MAYBE IF WE SHOUT AT YOU, YOU WILL VOTE FOR IT JUST TO GET US TO SHUT UP!
So, in summary, they’ve got the fact that they disagree with an existing law surrounded by two logical fallacies and some shouting. Maybe this isn’t funny so much as it is sort of tragic. It made me laugh either way.
It’s important to note, by the way, that the horrific nature of the presented argument for prop 73 — lined with fallacious reasoning as it is — should not be construed as an argument against 73. The argument author’s rhetorical ability or lack thereof doesn’t tell us anything about prop 73 being a good idea or otherwise. The League of Women Voters makes information regarding prop 73 available on the web. Read it yourself and make up your own mind.
I’ll note that the full arguments for and against and the rebuttals to the same are as fallacy-riffic as the summaries. They’re all available via the League of Women Voters site. Enjoy!
October 3rd, 2005 at 5:54 am
I shore wish I still lived out thar in KA-LEE-FORN-YA. Cuz everybody here in Georgia is a real LIBRAL compared to you west coasters with the Terminator running the damn place.
October 3rd, 2005 at 9:01 am
The other side is pretty “hilarious” too by your standards. Although they depend mostly on the Appeal to Fear.

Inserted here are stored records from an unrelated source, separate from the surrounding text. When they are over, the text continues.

Lemma processBatch_ok b w :
  inv w → running w → ∃ w', processBatch clock b w = Some w' ∧ kept w w'.
Proof.
  intros Hw Hr. unfold processBatch.
  set (w1 := onObs _ w). assert (K1 : kept w w1) by by apply kept_onObs; try apply Hw.
  set (w2 := if b_outcomes b =? 0 then w1 else _).
  assert (K2 : kept w w2 ∧ receiver_ (obs w2) = receiver_ (obs w) ∧ isOwd w2 = isOwd w).
  { unfold w2. destruct (_ =? 0); [done|]. split_and!; [|done|done]. eapply kept_trans; [exact K1|].
    eapply kept_trans; [apply kept_now, K1|]. apply kept_onObs; try done; [apply kept_now, K1|apply K1]. }
  clearbody w2. clear w1 K1. destruct K2 as (K2 & Erx & Eo). pose proof (ke_running _ _ K2 Hr) as Hr2.
  rewrite <-Erx. destruct (ke_inv _ _ K2) as (Hb2 & Hy2 & [Hl2 Hres2]).
  destruct (foldE receiveOne _ _) as [reason|[r mark]] eqn:Ef.
  - apply foldE_reasons with (R := recoverable) in Ef; [|exact receiveOne_reason]. destruct Ef.
    destruct (recover_ok reason w2) as (w3 & -> & K3 & _); [apply K2|done|done|done|]. exists w3. split; [done|].
    by eapply kept_trans.
  - destruct (receiveOne_all _ _ _ _ (ba_receiver _ Hb2) Ef) as (Hok & Hnx & Hmk).
    assert (K3 : kept w2 (onObs (λ o, set_measures (detector_ o) r (loss_ o) (dcPreviouslyBottlenecked_ o) (obsSamples_ o) o) w2))
      by (apply kept_onObs; try done; apply K2).
    assert (K3' := kept_trans _ _ _ K2 K3). destruct mark as [t|]; [|by eauto].
    destruct (isOwd w2) eqn:Eo2; [|by eauto]. destruct (Hmk ltac:(done)) as [n Hn].
    pose proof (finishThrough_next t r n Hn) as Hft. pose proof (finishThrough_ok t r Hok) as Hok'.
    destruct (finishThrough t r) as [r' ms]. destruct Hft as [Hn' Hms]. cbn [fst] in Hok'.
    set (w4 := onObs _ w2).
    destruct (publishIntervals_ok ms n w4) as (w5 & -> & Hb5 & Hy5 & Hr5 & Hc5 & Hl5 & He5 & Hsr); [..|done|].
    + apply base_onObs; [done|done|done|apply Hb2].
    + by apply readyOk_onObs.
    + by apply running_onObs.
    + done.
    + change (log_ w4) with (log_ w2). intros Hne. unfold resumes in Hres2. rewrite Eo2 in Hres2. destruct (Hres2 (ru_started _ Hr2) Hne) as (n' & Hn2 & ->).
      specialize (Hnx _ Hn2). congruence.
    + exists w5. split; [done|]. apply (kept_trans _ _ _ K2). split; [|done|by apply (kept_receiver w4)|done].
      split_and!; [done|done|]. split; [done|]. intros _ Hne. unfold isOwd in *. rewrite Hc5. cbn. rewrite Eo2.
      exists (n + Z.of_nat (length ms)). split; [|by apply He5]. destruct Hsr as (_ & -> & _). done.
Qed.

http://www.nizkor.org/features/fallacies/appeal-to-fear.html
Regardless, I appreciate your link to the League of Women voters. It is important to do your own research on these issues and not depend on the propaganda put out by either side.
October 3rd, 2005 at 9:31 am
Well, if you get down to it, every argument in the voter info guide is an appeal to fear (”if you don’t vote for this, the sky will fall” and “if you vote for this, the sky will fall” is a pretty standard pattern). CON certainly asserts that passing this would lead to back alley abortions and what have you, while PRO believes that not passing it would be a fast road to “older men, including internet predators” taking advantage of every underage woman on planet earth.
I don’t think the argument against has in rhetorical terms anything as wonderfully flawed as the argument for does.
October 3rd, 2005 at 11:10 am
Well, I would guess our differing opinion on each of the arguments is probably influenced by our opinion on the subject matter.
October 3rd, 2005 at 11:26 am
You have to admit, though, that the “ONE MILLION CALIFORNIANS” and “thirty other states” in the argument for is pretty funny. I mean, come on. Two huge fallacies in under 50 words? That takes skill!
October 3rd, 2005 at 11:39 am
I think you are funny…looking. Does that count?